Authors: Mascha EJ et al., Anesthesiology 2015 Jul 123:79
Intraoperative hypotension was much more important than intraoperative hypertension or BP variability.
Adverse effects of severe hypotension during surgery are quite clear. But what about intraoperative hypertension or marked variability of blood pressure (BP) during surgery? Two studies shed light on this question.
A study from six U.S. veterans’ hospitals included data from 18,756 noncardiac surgeries, for which 30-day mortality was 1.8%. As expected, progressively severe intraoperative hypotension was associated with increasing 30-day mortality; the longer the duration of hypotension, the greater the mortality risk. In contrast, progressively higher intraoperative blood pressures were not associated with increasing mortality. These analyses were adjusted for preoperative patient characteristics that confer perioperative risk.

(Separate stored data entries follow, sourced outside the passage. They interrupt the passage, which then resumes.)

(** X26: [ProcessAddrMsg] always returns. A message with more than 1000
    addresses costs the peer 20 misbehaviour points, returns false and has no
    other effect (unless the message of an old peer is ignored altogether).
    Otherwise it returns true and leaves the peer table alone; every address
    it marks as known, relays or stores has the required services and either
    its announced time, which is then between 100000000 and ten minutes from
    now, or the time of five days ago; it relays only when the message has at
    most 10 addresses and was not asked for, and then only routable addresses
    newer than ten minutes, so that at most 20 addresses are pushed; the
    addresses it hands to the address manager, once and as its last action,
    are reachable and were marked as known; [fGetAddr] is cleared when fewer
    than 1000 addresses arrived and never set; and only a loop cut short by
    the interrupt flag skips the storing. *)
Theorem ProcessAddrMsg_stores C R banscore IsReachable hashKey nodes interrupt count nNow
    pfrom vAddr st :
  exists r pfrom' st' ev,
    ProcessAddrMsg C R banscore IsReachable hashKey nodes interrupt count nNow pfrom vAddr st
    = Some (r, pfrom', st', ev)
    /\ (r = false ->
        (1000 < length vAddr)%nat /\ pfrom' = pfrom /\ ev = []
        /\ st' = Misbehaving banscore (GetId pfrom) 20 st)
    /\ (r = true ->
        st' = st
        /\ ((1000 < length vAddr)%nat -> nVersion pfrom < C /\ (1000 < count)%N /\ ev = []))
    /\ (length (filter (fun e => is_PushTimedAddress e = true) ev) <= 20)%nat
    /\ (length (filter (fun e => is_AddNewAddresses e = true) ev) <= 1)%nat
    /\ (forall id a, PushTimedAddress id a ∈ ev ->
          (length vAddr <= 10)%nat /\ fGetAddr pfrom = false
          /\ addr_normalised R nNow vAddr a
          /\ addr_IsRoutable a = true /\ wrap64 (nNow - 10 * 60) < ta_nTime a)
    /\ (forall id a, AddAddressKnown id a ∈ ev ->
          id = GetId pfrom /\ addr_normalised R nNow vAddr a)
    /\ (forall ok source penalty, AddNewAddresses ok source penalty ∈ ev ->
          last ev = Some (AddNewAddresses ok source penalty)
          /\ source = addr pfrom /\ penalty = 2 * 60 * 60
          /\ forall a, a ∈ ok ->
               IsReachable a = true /\ AddAddressKnown (GetId pfrom) a ∈ ev)
    /\ (fGetAddr pfrom' = if (length vAddr <? 1000)%nat && existsb is_AddNewAddresses ev
                          then false else fGetAddr pfrom)
    /\ (existsb is_AddNewAddresses ev = false ->
        pfrom' = pfrom
        /\ ((nVersion pfrom < C /\ (1000 < count)%N) \/ (1000 < length vAddr)%nat
            \/ exists k, interrupt k = true)).
Proof.
  unfold ProcessAddrMsg.
  destruct ((nVersion pfrom <? C) && (1000 <? count)%N) eqn:Hskip.
  { apply andb_true_iff in Hskip as [Hold%Z.ltb_lt Hmany%N.ltb_lt].
    exists true, pfrom, st, []. split; [done|]. split; [done|]. split; [done|].
    split; [simpl; lia|]. split; [simpl; lia|].
    split; [by intros ? ? ?%elem_of_nil|]. split; [by intros ? ? ?%elem_of_nil|].
    split; [by intros ? ? ? ?%elem_of_nil|]. cbn [existsb]. rewrite andb_false_r.
    split; [done|]. intros _. split; [done|]. by left. }
  destruct (Nat.ltb_spec 1000 (length vAddr)) as [Hbig|Hsize].
  { exists false, pfrom, (Misbehaving banscore (GetId pfrom) 20 st), [].
    split; [done|]. split; [done|]. split; [done|].
    split; [simpl; lia|]. split; [simpl; lia|].
    split; [by intros ? ? ?%elem_of_nil|]. split; [by intros ? ? ?%elem_of_nil|].
    split; [by intros ? ? ? ?%elem_of_nil|]. cbn [existsb]. rewrite andb_false_r.
    split; [done|]. intros _. split; [done|]. right. by left. }
  destruct (ProcessAddrMsg_loop_spec C R IsReachable hashKey nodes interrupt pfrom vAddr nNow
              0 vAddr [] []) as (res & ev & Hrun & Hev & Hcnt & Hres & Hint);
    [done|constructor|constructor|].
  rewrite Hrun. cbn [mbind option_bind fst snd].
  pose proof (addr_events_no_store _ _ _ _ _ Hev) as (Hnone & Hfilter & Hnotin).
  assert (length (filter (fun e => is_PushTimedAddress e = true) ev) <= 20)%nat as Hpush.
  { destruct (Nat.le_gt_cases (length vAddr) 10) as [|Hmore]; [simpl in Hcnt; lia|].
    rewrite (addr_events_no_push _ _ _ _ _ Hmore Hev). simpl. lia. }
  assert (forall id a, PushTimedAddress id a ∈ ev ->
            (length vAddr <= 10)%nat /\ fGetAddr pfrom = false
            /\ addr_normalised R nNow vAddr a
            /\ addr_IsRoutable a = true /\ wrap64 (nNow - 10 * 60) < ta_nTime a) as Hp.
  { intros id a Ha. rewrite Forall_forall in Hev. exact (Hev _ Ha). }
  assert (forall id a, AddAddressKnown id a ∈ ev ->
            id = GetId pfrom /\ addr_normalised R nNow vAddr a) as Hk.
  { intros id a Ha. rewrite Forall_forall in Hev. exact (Hev _ Ha). }
  destruct res as [ok|].
  - eexists true, _, st, _. split; [done|]. split; [done|]. split; [split; [done|lia]|].
    split; [by rewrite filter_app, length_app, filter_cons_False, filter_nil, Nat.add_0_r by done|].
    split.
    { rewrite filter_app, length_app, Hfilter, filter_cons_True, filter_nil by done.
      simpl. lia. }
    split.
    { intros id a [Ha|Ha%list_elem_of_singleton]%elem_of_app; [by eapply Hp|done]. }
    split.
    { intros id a [Ha|Ha%list_elem_of_singleton]%elem_of_app; [by eapply Hk|done]. }
    split.
    { intros ok' source penalty [Ha|Ha%list_elem_of_singleton]%elem_of_app;
        [by apply Hnotin in Ha|].
      injection Ha as -> -> ->. split; [by rewrite last_snoc|]. split; [done|].
      split; [done|]. intros a Ha. specialize (Hres ok eq_refl).
      rewrite Forall_forall in Hres. destruct (Hres a Ha) as (? & ?). split; [done|].
      apply elem_of_app. by left. }
    rewrite existsb_app. cbn [existsb is_AddNewAddresses]. rewrite orb_true_r, andb_true_r.
    split; [|done].
    destruct (length vAddr <? 1000)%nat; [|by destruct (fOneShot pfrom)].
    by destruct (fOneShot (set_fGetAddr false pfrom)).
  - exists true, pfrom, st, ev. split; [done|]. split; [done|].
    split; [split; [done|lia]|].
    split; [exact Hpush|]. split; [rewrite Hfilter; simpl; lia|]. split; [exact Hp|].
    split; [exact Hk|].
    split; [intros ok source penalty Ha; by apply Hnotin in Ha|].
    rewrite Hnone, andb_false_r. split; [done|]. intros _. split; [done|].
    right. right. by apply Hint.
Qed.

In a study from Cleveland Clinic, researchers examined the effect of intraoperative BP variability during 104,400 noncardiac surgeries lasting at least 1 hour; 30-day mortality was 1.3%. In analyses adjusted for potentially confounding risk variables, lower BP variability was associated with slightly higher mortality. This outcome was independent of patients’ time-weighted-average mean arterial pressure.
Comment
The first study corroborated the expected adverse effect of intraoperative hypotension but also showed that intraoperative hypertension was not associated with excess mortality. In the second study, lesser — not greater — BP variability was associated with excess mortality. The authors speculate that the latter finding could reflect undesirable effects of autonomic dysfunction. Although these associations are not necessarily causal, they imply that intraoperative hypertension and BP variability deserve much less attention than intraoperative hypotension.